* TASK PROMPT
Your answer is one number, how many lines in the entries include "SendFrameworkMessage".

* MATERIAL TO PROCESS
(* ===== verification/ExecDriver.v ===== *)
(** * The Mesos executor driver (mesos-go/executor, vendored)

    executor.go: the driver that stands between the slave and the executor.
    Every handler and every call holds the driver's lock throughout and is one
    section; a callback of the executor is a goroutine of its own, so callbacks run one
    at a time but in any order.  The recovery timer is a goroutine that can
    run only while its timer is not stopped. *)

From Stdlib Require Import Ascii.
From stdpp Require Import base strings list gmap.
From S2P Require Import Prelude GoStd Errors Upid Mesos World Goroutine Threads.

Definition defaultRecoveryTimeout : Z := 15 * 60 * second.

(** What [os.Getenv] finds; an unset variable is empty. *)
Definition Environ : Type := string → string.

(** The driver's state.  [stopCh] and [started] are whether the channel is
    closed; a UUID is its text, the empty one before the first registration; the
    updates are under the UUID and the tasks under the task's identifier.  The
    recovery timer is a number; [ed_timerStopped] are the stopped ones and [ed_timers] counts them. *)
Record ExecDriver := mkExecDriver {
  ed_self : option UPID;
  ed_stopCh : bool;
  ed_status : DriverStatus;
  ed_slaveUPID : option UPID;
  ed_slaveID : string;
  ed_frameworkID : string;
  ed_executorID : string;
  ed_workDir : string;
  ed_connected : bool;
  ed_connection : string;
  ed_local : bool;
  ed_checkpoint : bool;
  ed_recoveryTimeout : Z;
  ed_recoveryTimer : option nat;
  ed_timerStopped : gset nat;
  ed_timers : nat;
  ed_updates : gmap string TaskUpdate;
  ed_tasks : gmap string TaskInfo;
  ed_started : bool;
}.

Definition with_self (v : option UPID) (d : ExecDriver) : ExecDriver :=
  let 'mkExecDriver _ sc st su si fi ei wd co cn lo ck rt rm ts tn up ta sa := d in
  mkExecDriver v sc st su si fi ei wd co cn lo ck rt rm ts tn up ta sa.
Definition with_stopCh (v : bool) (d : ExecDriver) : ExecDriver :=
  let 'mkExecDriver se _ st su si fi ei wd co cn lo ck rt rm ts tn up ta sa := d in
  mkExecDriver se v st su si fi ei wd co cn lo ck rt rm ts tn up ta sa.
Definition with_status (v : DriverStatus) (d : ExecDriver) : ExecDriver :=
  let 'mkExecDriver se sc _ su si fi ei wd co cn lo ck rt rm ts tn up ta sa := d in
  mkExecDriver se sc v su si fi ei wd co cn lo ck rt rm ts tn up ta sa.
Definition with_slaveUPID (v : option UPID) (d : ExecDriver) : ExecDriver :=
  let 'mkExecDriver se sc st _ si fi ei wd co cn lo ck rt rm ts tn up ta sa := d in
  mkExecDriver se sc st v si fi ei wd co cn lo ck rt rm ts tn up ta sa.
Definition with_environment (si fi ei wd : string) (lo ck : bool) (d : ExecDriver) : ExecDriver :=
  let 'mkExecDriver se sc st su _ _ _ _ co cn _ _ rt rm ts tn up ta sa := d in
  mkExecDriver se sc st su si fi ei wd co cn lo ck rt rm ts tn up ta sa.
Definition with_connected (v : bool) (d : ExecDriver) : ExecDriver :=
  let 'mkExecDriver se sc st su si fi ei wd _ cn lo ck rt rm ts tn up ta sa := d in
  mkExecDriver se sc st su si fi ei wd v cn lo ck rt rm ts tn up ta sa.
Definition with_connection (v : string) (d : ExecDriver) : ExecDriver :=
  let 'mkExecDriver se sc st su si fi ei wd co _ lo ck rt rm ts tn up ta sa := d in
  mkExecDriver se sc st su si fi ei wd co v lo ck rt rm ts tn up ta sa.
Definition with_updates (v : gmap string TaskUpdate) (d : ExecDriver) : ExecDriver :=
  let 'mkExecDriver se sc st su si fi ei wd co cn lo ck rt rm ts tn _ ta sa := d in
  mkExecDriver se sc st su si fi ei wd co cn lo ck rt rm ts tn v ta sa.
Definition with_tasks (v : gmap string TaskInfo) (d : ExecDriver) : ExecDriver :=
  let 'mkExecDriver se sc st su si fi ei wd co cn lo ck rt rm ts tn up _ sa := d in
  mkExecDriver se sc st su si fi ei wd co cn lo ck rt rm ts tn up v sa.
Definition with_started (v : bool) (d : ExecDriver) : ExecDriver :=
  let 'mkExecDriver se sc st su si fi ei wd co cn lo ck rt rm ts tn up ta _ := d in
  mkExecDriver se sc st su si fi ei wd co cn lo ck rt rm ts tn up ta v.

(** The old timer is stopped and a new one is started. *)
Definition with_newTimer (d : ExecDriver) : ExecDriver :=
  let 'mkExecDriver se sc st su si fi ei wd co cn lo ck rt rm ts tn up ta sa := d in
  mkExecDriver se sc st su si fi ei wd co cn lo ck rt (Some tn)
    (match rm with Some n => {[n]} ∪ ts | None => ts end) (S tn) up ta sa.

Inductive ExecGo :=
  | GoCallback (cb : ExecCall)
  | GoRecovery (timer : nat) (session : string).

Abbreviation EC := (crit ExecDriver ExecGo).
Abbreviation EP := (proc ExecDriver ExecGo).
Abbreviation answer := (DriverStatus * option error)%type.

(** ** Construction *)

Definition blank_driver : ExecDriver :=
  mkExecDriver None false DRIVER_NOT_STARTED None "" "" "" "." false "" false false defaultRecoveryTimeout
    None ∅ 0 ∅ ∅ false.

Definition parseEnviroments (resolve : string → option error) (getenv : Environ) (d : ExecDriver)
    : result ExecDriver :=
  if bool_decide (getenv "MESOS_SLAVE_PID" = "")
  then Err (ErrNew "Cannot find MESOS_SLAVE_PID in the environment")
  else match Parse resolve (getenv "MESOS_SLAVE_PID") with
  | Err e => Err e
  | Ok pid =>
      Ok (with_environment (getenv "MESOS_SLAVE_ID") (getenv "MESOS_FRAMEWORK_ID") (getenv "MESOS_EXECUTOR_ID")
            (if bool_decide (getenv "MESOS_DIRECTORY" = "") then ed_workDir d else getenv "MESOS_DIRECTORY")
            (ed_local d || negb (bool_decide (getenv "MESOS_LOCAL" = "")))
            (ed_checkpoint d || bool_decide (getenv "MESOS_CHECKPOINT" = "1"))
            (with_slaveUPID (Some pid) d))
  end.

(** [NewMesosExecutorDriver], given whether there is an executor and the error of the messenger. *)
Definition NewMesosExecutorDriver (executor : bool) (newMessenger : option error)
    (resolve : string → option error) (getenv : Environ) : result ExecDriver :=
  if negb executor then Err (ErrNew "Executor callback interface cannot be nil.")
  else match newMessenger with
  | Some e => Err e
  | None => parseEnviroments resolve getenv blank_driver
  end.

(** ** Sections *)

Definition send (to : option UPID) (m : Message) : EC (option error) :=
  match to with
  | None => crash
  | Some _ => lift_io (act (EvSend to m) (λ env h, net_send (env_net env) h to m))
  end.

Definition withExecutor (cb : ExecCall) : EC unit := spawn (GoCallback cb).

Definition new_uuid : EC string := lift_io (ask (λ env h, net_uuid (env_net env) h)).

Definition Status (d : ExecDriver) : DriverStatus := ed_status d.
Definition Running (d : ExecDriver) : bool := bool_decide (ed_status d = DRIVER_RUNNING).
Definition stopped (d : ExecDriver) : bool := negb (bool_decide (ed_status d = DRIVER_RUNNING)).
Definition Connected (d : ExecDriver) : bool := ed_connected d.
Definition aborted (d : ExecDriver) : bool := bool_decide (ed_status d = DRIVER_ABORTED).

Definition unable (d : ExecDriver) : EC answer :=
  mret (ed_status d, Some (ErrDriver "unexpected driver status")).

(** ** Starting and stopping *)

(** [_stop]: [stopCh] is closed once. *)
Definition stop_with (stopStatus : DriverStatus) : EC (option error) :=
  err ← lift_io (act EvMessengerStop (λ env h, net_stop (env_net env) h));
  _ ← modify (λ d, with_stopCh true (with_status stopStatus d));
  mret err.

Definition stop : EC answer :=
  d ← get_state;
  if stopped d then unable d else err ← stop_with DRIVER_STOPPED; mret (DRIVER_STOPPED, err).

Definition Stop : EC answer := stop.

Definition abort : EC answer :=
  d ← get_state;
  if stopped d then unable d else err ← stop_with DRIVER_ABORTED; mret (DRIVER_ABORTED, err).

Definition Abort : EC answer := abort.

(** A registration that cannot be sent stops the messenger and closes [stopCh], and
    leaves the status as it is. *)
Definition start : EC answer :=
  d ← get_state;
  if negb (bool_decide (ed_status d = DRIVER_NOT_STARTED)) then unable d
  else
    r ← lift_io (act EvMessengerStart (λ env h, net_start (env_net env) h));
    match r with
    | Err e => mret (ed_status d, Some e)
    | Ok pid =>
        _ ← modify (with_self (Some pid));
        err ← send (ed_slaveUPID d) (RegisterExecutorMessage (ed_frameworkID d) (ed_executorID d));
        match err with
        | Some e =>
            err0 ← stop_with (ed_status d);
            mret (ed_status d, Some (default e err0))
        | None =>
            _ ← modify (λ d, with_started true (with_status DRIVER_RUNNING d));
            mret (DRIVER_RUNNING, None)
        end
    end.

Definition Start : EC answer := start.

(** [join] waits for the closing of [stopCh], with the lock released. *)
Definition wait_stop : EC answer := λ env h d,
  if ed_stopCh d then Done (ed_status d, None) d [] [] else Blocked.

(** The first look at the channel is in the same section as the check of the status. *)
Definition join_check : EC (option answer) :=
  d ← get_state;
  if stopped d then a ← unable d; mret (Some a)
  else if ed_stopCh d then mret (Some (ed_status d, None))
  else mret None.

Definition Join : EP answer :=
  r ← atomic join_check;
  match r with Some a => mret a | None => atomic wait_stop end.

Definition Run : EP answer :=
  r ← atomic (r ← start;
              match r.2 with
              | Some _ => a ← stop; mret (Some a)
              | None => join_check
              end);
  match r with Some a => mret a | None => atomic wait_stop end.

(** ** Message handlers *)

(** The end of a driver that has lost its slave. *)
Definition slave_exited : EC unit :=
  _ ← withExecutor EcShutdown;
  _ ← abort;
  mret tt.

(** The driver is disconnected before the session is compared. *)
Definition networkError (session : string) : EC unit :=
  d ← get_state;
  if aborted d then mret tt
  else if ed_connected d then
    _ ← modify (with_connected false);
    if negb (bool_decide (session = ed_connection d)) then mret tt
    else if ed_checkpoint d then
      _ ← withExecutor EcDisconnected;
      _ ← modify with_newTimer;
      spawn (GoRecovery (ed_timers d) session)
    else slave_exited
  else slave_exited.

Definition shutdown : EC unit :=
  d ← get_state;
  if aborted d then mret tt
  else if stopped d then mret tt
  else
    _ ← withExecutor EcShutdown;
    _ ← stop;
    mret tt.

Definition recoveryTimedOut (connection : string) : EC unit :=
  d ← get_state;
  if ed_connected d then mret tt
  else if bool_decide (connection = ed_connection d) then shutdown
  else mret tt.

(** The two registration handlers differ in the callback. *)
Definition connect (cb : ExecCall) : EC unit :=
  d ← get_state;
  if aborted d then mret tt
  else if stopped d then mret tt
  else
    uuid ← new_uuid;
    _ ← modify (λ d, with_connection uuid (with_connected true d));
    withExecutor cb.

Definition registered : EC unit := connect EcRegistered.
Definition reregistered : EC unit := connect EcReregistered.

(** The updates and the tasks in the order in which the maps are iterated. *)
Definition reconnect (from : UPID) : EC unit :=
  d ← get_state;
  if aborted d then mret tt
  else if stopped d then mret tt
  else
    _ ← modify (with_slaveUPID (Some from));
    updates ← lift_io (range (ed_updates d));
    tasks ← lift_io (range (ed_tasks d));
    _ ← send (Some from) (ReregisterExecutorMessage (ed_executorID d) (ed_frameworkID d) updates.*2 tasks.*2);
    mret tt.

(** [log.Fatalf] on a task that is already there ends the process. *)
Definition runTask (task : TaskInfo) : EC unit :=
  d ← get_state;
  if aborted d then mret tt
  else if stopped d then mret tt
  else match ed_tasks d !! TaskTaskId task with
  | Some _ => crash
  | None =>
      _ ← modify (λ d, with_tasks (<[TaskTaskId task := task]> (ed_tasks d)) d);
      withExecutor (EcLaunchTask task)
  end.

(** A handler that only passes something on. *)
Definition pass_on (cb : ExecCall) : EC unit :=
  d ← get_state;
  if aborted d then mret tt else if stopped d then mret tt else withExecutor cb.

Definition killTask (taskId : string) : EC unit := pass_on (EcKillTask taskId).
Definition frameworkMessage (data : string) : EC unit := pass_on (EcFrameworkMessage data).

(** A stopped driver only logs that it ignores the message. *)
Definition statusUpdateAcknowledgement (taskId uuid : string) : EC unit :=
  d ← get_state;
  if aborted d then mret tt
  else modify (λ d, with_tasks (delete taskId (ed_tasks d)) (with_updates (delete uuid (ed_updates d)) d)).

Definition frameworkError (message : string) : EC unit :=
  d ← get_state;
  if aborted d then mret tt else withExecutor (EcError message).

(** ** Calls of the executor *)

Definition makeStatusUpdate (uuid : string) (taskStatus : TaskStatus) (d : ExecDriver) : TaskUpdate :=
  mkUpdate (Some (ed_frameworkID d)) (ed_executorID d) (ed_slaveID d)
    (mkStatus (StatusTaskId taskStatus) (StatusState taskStatus) (Some (ed_slaveID d))) "" uuid.

Definition SendStatusUpdate (taskStatus : TaskStatus) : EC answer :=
  d ← get_state;
  if stopped d then unable d
  else if bool_decide (StatusState taskStatus = TASK_STAGING) then
    _ ← stop_with DRIVER_ABORTED;
    mret (DRIVER_ABORTED, Some (ErrNew "Executor is not allowed to send TASK_STAGING status update. Aborting!"))
  else
    uuid ← new_uuid;
    let update := makeStatusUpdate uuid taskStatus d in
    _ ← modify (λ d, with_updates (<[uuid := update]> (ed_updates d)) d);
    match ed_self d with
    | None => crash
    | Some self =>
        err ← send (ed_slaveUPID d) (StatusUpdateMessage update (PidString self));
        mret (ed_status d, err)
    end.

Definition SendFrameworkMessage (data : string) : EC answer :=
  d ← get_state;
  if stopped d then unable d
  else
    err ← send (ed_slaveUPID d)
            (ExecutorToFrameworkMessage (ed_slaveID d) (ed_frameworkID d) (ed_executorID d) data);
    mret (ed_status d, err).

(** ** Goroutines *)

(** The timer expires unless it was stopped before. *)
Definition expire (timer : nat) : EC unit := λ env h d,
  if bool_decide (timer ∈ ed_timerStopped d) then Blocked else Done tt d [] [].

Definition exec_go (fuel : nat) (g : ExecGo) : EP unit :=
  match g with
  | GoCallback cb => atomic (emit_event (EvExecutor cb))
  | GoRecovery timer session => _ ← atomic (expire timer); atomic (recoveryTimedOut session)
  end.

(** ** What reaches the driver *)

Inductive Input :=
  | InNetworkError (session : string)
  | InRegistered | InReregistered
  | InReconnect (from : UPID)
  | InRunTask (task : TaskInfo)
  | InKillTask (taskId : string)
  | InAcknowledgement (taskId uuid : string)
  | InFrameworkMessage (data : string)
  | InShutdown
  | InFrameworkError (message : string)
  | CallStart | CallRun | CallJoin | CallStop | CallAbort
  | CallStatusUpdate (status : TaskStatus)
  | CallFrameworkMessage (data : string).

Definition input (i : Input) : EP unit :=
  match i with
  | InNetworkError session => atomic (networkError session)
  | InRegistered => atomic registered
  | InReregistered => atomic reregistered
  | InReconnect from => atomic (reconnect from)
  | InRunTask task => atomic (runTask task)
  | InKillTask id => atomic (killTask id)
  | InAcknowledgement id uuid => atomic (statusUpdateAcknowledgement id uuid)
  | InFrameworkMessage data => atomic (frameworkMessage data)
  | InShutdown => atomic shutdown
  | InFrameworkError m => atomic (frameworkError m)
  | CallStart => ignore (atomic Start)
  | CallRun => ignore Run
  | CallJoin => ignore Join
  | CallStop => ignore (atomic Stop)
  | CallAbort => ignore (atomic Abort)
  | CallStatusUpdate st => ignore (atomic (SendStatusUpdate st))
  | CallFrameworkMessage data => ignore (atomic (SendFrameworkMessage data))
  end.

(** [init] installs the ten handlers; nothing is asked of what arrives. *)
Definition executor_driver : Component ExecDriver ExecGo Input := mkComponent input (λ _ _, true) exec_go.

* EXERCISE ANSWER
2